**What this task involves:**
Only these lines of the data below are wanted: the one with "pow2 (Zdigits2 m))%Q).", the one with "[|apply Qlt_le_weak, pow2_pos].", and any lines between them, each repeated exactly.
======== Records to use
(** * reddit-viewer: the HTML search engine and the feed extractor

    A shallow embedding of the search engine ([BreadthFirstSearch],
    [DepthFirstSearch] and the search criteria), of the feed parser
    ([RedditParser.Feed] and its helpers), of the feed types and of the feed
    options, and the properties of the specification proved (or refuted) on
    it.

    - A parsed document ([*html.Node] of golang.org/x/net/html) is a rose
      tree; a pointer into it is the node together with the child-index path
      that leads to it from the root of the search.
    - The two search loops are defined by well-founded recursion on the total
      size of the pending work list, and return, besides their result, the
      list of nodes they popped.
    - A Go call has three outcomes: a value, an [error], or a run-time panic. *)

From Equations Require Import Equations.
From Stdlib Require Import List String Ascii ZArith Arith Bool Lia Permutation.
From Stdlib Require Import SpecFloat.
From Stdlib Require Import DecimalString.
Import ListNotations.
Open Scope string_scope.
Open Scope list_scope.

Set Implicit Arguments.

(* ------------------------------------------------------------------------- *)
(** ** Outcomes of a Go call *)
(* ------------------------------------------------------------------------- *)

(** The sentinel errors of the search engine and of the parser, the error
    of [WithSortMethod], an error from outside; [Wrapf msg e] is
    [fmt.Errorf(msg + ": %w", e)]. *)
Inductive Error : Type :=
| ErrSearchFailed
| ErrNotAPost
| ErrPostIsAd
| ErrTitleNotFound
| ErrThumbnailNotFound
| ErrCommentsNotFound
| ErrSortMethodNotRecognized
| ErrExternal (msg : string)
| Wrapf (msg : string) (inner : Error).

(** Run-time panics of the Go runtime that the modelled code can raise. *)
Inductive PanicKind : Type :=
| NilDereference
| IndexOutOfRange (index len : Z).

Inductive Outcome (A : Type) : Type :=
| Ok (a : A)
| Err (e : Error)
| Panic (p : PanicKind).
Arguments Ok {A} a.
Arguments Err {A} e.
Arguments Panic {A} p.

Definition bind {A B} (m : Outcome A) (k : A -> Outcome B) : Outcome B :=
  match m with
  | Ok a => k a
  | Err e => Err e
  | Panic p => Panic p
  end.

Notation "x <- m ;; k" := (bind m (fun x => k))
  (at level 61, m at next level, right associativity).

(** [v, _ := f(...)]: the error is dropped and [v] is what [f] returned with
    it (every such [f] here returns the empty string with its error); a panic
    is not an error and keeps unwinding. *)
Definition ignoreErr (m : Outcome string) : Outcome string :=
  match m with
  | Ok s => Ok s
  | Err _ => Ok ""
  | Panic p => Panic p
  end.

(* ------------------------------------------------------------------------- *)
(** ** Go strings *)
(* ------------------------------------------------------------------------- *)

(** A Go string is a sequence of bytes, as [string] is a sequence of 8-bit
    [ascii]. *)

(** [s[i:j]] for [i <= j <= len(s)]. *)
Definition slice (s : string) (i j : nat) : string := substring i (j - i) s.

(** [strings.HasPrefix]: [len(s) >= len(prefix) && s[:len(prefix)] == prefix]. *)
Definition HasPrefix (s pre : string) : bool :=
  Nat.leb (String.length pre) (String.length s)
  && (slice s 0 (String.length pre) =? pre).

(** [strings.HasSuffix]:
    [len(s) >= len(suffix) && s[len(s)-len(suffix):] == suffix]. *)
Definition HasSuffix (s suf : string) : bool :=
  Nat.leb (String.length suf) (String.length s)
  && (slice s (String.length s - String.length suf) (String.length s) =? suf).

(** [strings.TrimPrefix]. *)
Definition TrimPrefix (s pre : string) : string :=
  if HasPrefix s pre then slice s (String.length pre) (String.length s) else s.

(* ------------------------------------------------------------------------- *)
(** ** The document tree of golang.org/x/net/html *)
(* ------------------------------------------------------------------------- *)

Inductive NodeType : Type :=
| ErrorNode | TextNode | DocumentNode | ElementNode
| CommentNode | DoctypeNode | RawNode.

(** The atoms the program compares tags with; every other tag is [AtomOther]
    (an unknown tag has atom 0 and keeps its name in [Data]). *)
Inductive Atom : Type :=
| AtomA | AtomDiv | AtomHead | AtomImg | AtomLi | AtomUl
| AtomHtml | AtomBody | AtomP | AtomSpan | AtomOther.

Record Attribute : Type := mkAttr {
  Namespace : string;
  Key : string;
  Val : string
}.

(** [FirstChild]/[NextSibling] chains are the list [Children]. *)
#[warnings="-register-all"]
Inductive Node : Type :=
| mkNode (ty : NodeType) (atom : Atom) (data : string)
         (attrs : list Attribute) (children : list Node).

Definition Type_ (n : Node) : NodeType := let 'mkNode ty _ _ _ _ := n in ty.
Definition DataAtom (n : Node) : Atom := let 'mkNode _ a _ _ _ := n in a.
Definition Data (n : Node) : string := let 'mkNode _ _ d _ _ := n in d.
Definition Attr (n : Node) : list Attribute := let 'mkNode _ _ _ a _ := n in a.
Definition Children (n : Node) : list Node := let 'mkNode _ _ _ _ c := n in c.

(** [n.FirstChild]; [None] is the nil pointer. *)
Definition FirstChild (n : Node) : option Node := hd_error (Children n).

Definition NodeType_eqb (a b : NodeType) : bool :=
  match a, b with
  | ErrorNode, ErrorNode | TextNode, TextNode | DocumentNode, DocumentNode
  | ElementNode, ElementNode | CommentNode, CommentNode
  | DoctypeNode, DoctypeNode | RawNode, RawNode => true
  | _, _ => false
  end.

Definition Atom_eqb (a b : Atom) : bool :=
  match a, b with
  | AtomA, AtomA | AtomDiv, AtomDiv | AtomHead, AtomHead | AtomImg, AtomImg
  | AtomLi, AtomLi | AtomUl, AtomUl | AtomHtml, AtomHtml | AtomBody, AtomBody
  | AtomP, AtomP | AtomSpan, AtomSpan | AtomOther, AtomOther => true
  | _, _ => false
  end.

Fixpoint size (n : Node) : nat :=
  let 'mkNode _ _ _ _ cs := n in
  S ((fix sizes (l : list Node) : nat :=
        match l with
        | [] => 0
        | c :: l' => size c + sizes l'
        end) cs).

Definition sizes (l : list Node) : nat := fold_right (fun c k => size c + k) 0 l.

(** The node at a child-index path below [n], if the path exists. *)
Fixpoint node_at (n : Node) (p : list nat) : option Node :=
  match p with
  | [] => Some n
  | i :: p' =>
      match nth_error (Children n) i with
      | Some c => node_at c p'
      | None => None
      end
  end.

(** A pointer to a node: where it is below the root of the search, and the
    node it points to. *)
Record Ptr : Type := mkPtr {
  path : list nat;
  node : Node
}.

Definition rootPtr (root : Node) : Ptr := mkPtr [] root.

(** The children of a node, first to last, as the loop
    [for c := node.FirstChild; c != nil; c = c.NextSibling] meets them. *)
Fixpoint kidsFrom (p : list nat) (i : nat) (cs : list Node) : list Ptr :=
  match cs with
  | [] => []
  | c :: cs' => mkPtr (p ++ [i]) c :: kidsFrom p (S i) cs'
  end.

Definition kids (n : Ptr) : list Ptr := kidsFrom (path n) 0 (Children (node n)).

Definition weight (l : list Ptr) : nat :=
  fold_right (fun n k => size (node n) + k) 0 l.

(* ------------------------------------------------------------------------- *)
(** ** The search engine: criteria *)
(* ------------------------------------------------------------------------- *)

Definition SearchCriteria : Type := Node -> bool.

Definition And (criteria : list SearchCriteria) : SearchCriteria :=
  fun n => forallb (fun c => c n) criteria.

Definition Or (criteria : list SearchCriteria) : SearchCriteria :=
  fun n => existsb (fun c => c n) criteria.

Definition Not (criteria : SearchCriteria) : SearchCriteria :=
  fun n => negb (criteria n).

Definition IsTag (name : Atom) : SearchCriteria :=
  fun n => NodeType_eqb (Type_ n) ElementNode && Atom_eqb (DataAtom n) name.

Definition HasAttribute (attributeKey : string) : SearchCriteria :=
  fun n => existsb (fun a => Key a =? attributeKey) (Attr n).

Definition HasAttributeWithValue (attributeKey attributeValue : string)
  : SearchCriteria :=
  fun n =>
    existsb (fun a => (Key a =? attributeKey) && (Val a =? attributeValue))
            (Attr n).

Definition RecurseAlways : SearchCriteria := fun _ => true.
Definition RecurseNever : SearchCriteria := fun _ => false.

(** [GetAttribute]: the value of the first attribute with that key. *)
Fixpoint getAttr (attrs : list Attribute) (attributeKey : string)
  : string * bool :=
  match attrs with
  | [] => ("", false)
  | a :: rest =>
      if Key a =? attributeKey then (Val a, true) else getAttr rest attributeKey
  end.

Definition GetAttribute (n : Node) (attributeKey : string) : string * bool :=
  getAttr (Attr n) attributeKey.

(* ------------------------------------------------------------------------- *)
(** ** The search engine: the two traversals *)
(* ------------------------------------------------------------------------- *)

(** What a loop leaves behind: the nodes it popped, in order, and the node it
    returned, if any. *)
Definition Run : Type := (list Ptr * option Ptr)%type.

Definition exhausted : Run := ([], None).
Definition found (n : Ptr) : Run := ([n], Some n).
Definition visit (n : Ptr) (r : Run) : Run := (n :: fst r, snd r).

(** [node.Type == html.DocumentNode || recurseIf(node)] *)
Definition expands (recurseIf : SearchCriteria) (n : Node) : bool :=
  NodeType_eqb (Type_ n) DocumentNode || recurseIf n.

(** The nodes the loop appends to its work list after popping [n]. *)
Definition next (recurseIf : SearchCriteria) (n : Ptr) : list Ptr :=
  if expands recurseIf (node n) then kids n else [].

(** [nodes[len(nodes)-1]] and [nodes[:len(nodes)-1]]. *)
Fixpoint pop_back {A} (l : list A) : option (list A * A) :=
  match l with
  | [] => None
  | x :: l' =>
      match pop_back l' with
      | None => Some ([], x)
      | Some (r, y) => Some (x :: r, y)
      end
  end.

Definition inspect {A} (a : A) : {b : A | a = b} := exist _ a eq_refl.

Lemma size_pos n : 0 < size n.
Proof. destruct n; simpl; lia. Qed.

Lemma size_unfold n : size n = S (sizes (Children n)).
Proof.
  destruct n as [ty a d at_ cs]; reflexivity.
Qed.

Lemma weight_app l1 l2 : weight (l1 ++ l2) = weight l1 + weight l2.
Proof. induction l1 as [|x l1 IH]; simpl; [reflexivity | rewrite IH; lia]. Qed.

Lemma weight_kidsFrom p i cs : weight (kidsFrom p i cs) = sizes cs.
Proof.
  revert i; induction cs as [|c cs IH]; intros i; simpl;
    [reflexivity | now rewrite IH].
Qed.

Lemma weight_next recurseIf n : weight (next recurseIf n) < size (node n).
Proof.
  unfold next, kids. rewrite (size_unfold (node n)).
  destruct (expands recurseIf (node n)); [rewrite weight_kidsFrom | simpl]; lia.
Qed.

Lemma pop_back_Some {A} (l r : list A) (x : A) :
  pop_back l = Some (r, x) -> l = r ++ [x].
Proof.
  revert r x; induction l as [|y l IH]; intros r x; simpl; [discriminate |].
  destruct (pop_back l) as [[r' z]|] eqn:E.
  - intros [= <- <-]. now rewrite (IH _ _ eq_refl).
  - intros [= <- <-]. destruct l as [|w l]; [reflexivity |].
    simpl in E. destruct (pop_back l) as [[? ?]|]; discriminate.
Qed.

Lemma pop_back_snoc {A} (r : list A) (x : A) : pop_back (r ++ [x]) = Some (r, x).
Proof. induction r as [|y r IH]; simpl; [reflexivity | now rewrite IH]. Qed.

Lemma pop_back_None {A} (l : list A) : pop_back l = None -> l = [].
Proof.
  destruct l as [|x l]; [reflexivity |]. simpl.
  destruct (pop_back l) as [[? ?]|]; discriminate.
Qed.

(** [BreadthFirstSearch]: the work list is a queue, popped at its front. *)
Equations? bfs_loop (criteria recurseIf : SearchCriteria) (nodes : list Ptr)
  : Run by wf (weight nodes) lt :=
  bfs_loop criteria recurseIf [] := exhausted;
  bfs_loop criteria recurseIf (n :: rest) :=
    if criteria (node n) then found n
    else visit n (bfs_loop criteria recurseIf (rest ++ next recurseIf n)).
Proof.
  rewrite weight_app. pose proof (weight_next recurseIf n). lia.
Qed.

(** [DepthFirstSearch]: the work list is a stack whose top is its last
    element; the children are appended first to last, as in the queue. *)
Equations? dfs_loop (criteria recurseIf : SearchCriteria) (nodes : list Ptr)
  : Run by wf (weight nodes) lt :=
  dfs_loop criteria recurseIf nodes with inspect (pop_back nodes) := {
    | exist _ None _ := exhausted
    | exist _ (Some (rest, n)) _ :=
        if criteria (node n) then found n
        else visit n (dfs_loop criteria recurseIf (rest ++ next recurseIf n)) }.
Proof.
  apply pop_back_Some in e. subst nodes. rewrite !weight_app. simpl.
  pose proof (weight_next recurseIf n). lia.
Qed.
================
======== Records to use
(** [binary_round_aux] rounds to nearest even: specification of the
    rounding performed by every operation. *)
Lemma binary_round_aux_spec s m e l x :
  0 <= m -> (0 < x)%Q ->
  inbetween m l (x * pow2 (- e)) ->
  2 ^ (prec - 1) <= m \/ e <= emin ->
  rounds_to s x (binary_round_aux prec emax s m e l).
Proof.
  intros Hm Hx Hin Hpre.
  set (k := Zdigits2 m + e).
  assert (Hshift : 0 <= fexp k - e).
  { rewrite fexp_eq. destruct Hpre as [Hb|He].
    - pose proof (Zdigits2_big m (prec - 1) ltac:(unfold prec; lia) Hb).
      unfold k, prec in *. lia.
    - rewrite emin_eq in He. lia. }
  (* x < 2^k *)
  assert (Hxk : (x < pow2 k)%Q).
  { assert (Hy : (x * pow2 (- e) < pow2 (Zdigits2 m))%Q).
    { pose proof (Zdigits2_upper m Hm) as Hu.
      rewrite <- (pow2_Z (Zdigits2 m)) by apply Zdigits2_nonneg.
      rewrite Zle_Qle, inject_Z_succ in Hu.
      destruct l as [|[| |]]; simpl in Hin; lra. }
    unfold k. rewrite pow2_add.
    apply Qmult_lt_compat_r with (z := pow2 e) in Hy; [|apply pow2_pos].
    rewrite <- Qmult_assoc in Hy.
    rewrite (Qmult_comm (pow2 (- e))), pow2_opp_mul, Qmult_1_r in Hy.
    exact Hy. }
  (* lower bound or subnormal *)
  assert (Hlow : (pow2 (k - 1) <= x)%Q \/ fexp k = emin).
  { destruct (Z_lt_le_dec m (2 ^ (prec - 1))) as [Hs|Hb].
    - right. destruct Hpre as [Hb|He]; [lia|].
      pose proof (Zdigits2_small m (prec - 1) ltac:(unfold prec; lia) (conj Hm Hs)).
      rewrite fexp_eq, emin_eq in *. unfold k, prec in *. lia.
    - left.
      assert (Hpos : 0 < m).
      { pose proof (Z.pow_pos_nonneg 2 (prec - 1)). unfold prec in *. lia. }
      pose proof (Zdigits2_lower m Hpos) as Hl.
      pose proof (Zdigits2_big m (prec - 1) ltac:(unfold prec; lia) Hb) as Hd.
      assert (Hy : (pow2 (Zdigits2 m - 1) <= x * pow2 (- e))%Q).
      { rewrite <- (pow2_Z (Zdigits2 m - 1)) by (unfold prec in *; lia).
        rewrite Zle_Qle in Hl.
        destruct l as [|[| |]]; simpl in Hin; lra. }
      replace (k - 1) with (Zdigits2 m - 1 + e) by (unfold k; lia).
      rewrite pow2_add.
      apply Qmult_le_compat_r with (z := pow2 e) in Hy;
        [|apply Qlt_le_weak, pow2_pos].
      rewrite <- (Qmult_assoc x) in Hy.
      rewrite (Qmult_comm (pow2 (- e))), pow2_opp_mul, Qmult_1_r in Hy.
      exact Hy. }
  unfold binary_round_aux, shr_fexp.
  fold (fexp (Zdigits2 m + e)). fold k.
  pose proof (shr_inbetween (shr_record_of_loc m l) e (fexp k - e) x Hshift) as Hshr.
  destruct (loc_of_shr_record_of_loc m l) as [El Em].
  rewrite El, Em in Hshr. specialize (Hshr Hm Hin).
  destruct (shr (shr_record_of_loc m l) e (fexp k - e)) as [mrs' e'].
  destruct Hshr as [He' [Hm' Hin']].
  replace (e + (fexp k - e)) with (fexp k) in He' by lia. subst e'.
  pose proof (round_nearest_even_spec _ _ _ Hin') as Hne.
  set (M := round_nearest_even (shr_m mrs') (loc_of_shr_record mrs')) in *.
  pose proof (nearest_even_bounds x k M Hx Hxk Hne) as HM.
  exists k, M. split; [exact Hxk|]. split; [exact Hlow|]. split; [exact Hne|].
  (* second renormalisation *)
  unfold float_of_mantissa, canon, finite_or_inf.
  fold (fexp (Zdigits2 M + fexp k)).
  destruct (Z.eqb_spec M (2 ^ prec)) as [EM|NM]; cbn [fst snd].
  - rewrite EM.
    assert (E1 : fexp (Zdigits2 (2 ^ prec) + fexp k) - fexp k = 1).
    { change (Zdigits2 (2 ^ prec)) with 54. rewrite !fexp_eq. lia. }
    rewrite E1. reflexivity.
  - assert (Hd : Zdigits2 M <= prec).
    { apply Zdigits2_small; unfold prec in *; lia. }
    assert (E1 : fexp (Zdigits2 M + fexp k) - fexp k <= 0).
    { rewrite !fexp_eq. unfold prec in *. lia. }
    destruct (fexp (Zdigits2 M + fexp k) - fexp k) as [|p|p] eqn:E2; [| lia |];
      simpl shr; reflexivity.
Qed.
================
**Exercise answer:**
  { assert (Hy : (x * pow2 (- e) < pow2 (Zdigits2 m))%Q).
    { pose proof (Zdigits2_upper m Hm) as Hu.
      rewrite <- (pow2_Z (Zdigits2 m)) by apply Zdigits2_nonneg.
      rewrite Zle_Qle, inject_Z_succ in Hu.
      destruct l as [|[| |]]; simpl in Hin; lra. }
    unfold k. rewrite pow2_add.
    apply Qmult_lt_compat_r with (z := pow2 e) in Hy; [|apply pow2_pos].
    rewrite <- Qmult_assoc in Hy.
    rewrite (Qmult_comm (pow2 (- e))), pow2_opp_mul, Qmult_1_r in Hy.
    exact Hy. }
  (* lower bound or subnormal *)
  assert (Hlow : (pow2 (k - 1) <= x)%Q \/ fexp k = emin).
  { destruct (Z_lt_le_dec m (2 ^ (prec - 1))) as [Hs|Hb].
    - right. destruct Hpre as [Hb|He]; [lia|].
      pose proof (Zdigits2_small m (prec - 1) ltac:(unfold prec; lia) (conj Hm Hs)).
      rewrite fexp_eq, emin_eq in *. unfold k, prec in *. lia.
    - left.
      assert (Hpos : 0 < m).
      { pose proof (Z.pow_pos_nonneg 2 (prec - 1)). unfold prec in *. lia. }
      pose proof (Zdigits2_lower m Hpos) as Hl.
      pose proof (Zdigits2_big m (prec - 1) ltac:(unfold prec; lia) Hb) as Hd.
      assert (Hy : (pow2 (Zdigits2 m - 1) <= x * pow2 (- e))%Q).
      { rewrite <- (pow2_Z (Zdigits2 m - 1)) by (unfold prec in *; lia).
        rewrite Zle_Qle in Hl.
        destruct l as [|[| |]]; simpl in Hin; lra. }
      replace (k - 1) with (Zdigits2 m - 1 + e) by (unfold k; lia).
      rewrite pow2_add.
      apply Qmult_le_compat_r with (z := pow2 e) in Hy;
        [|apply Qlt_le_weak, pow2_pos].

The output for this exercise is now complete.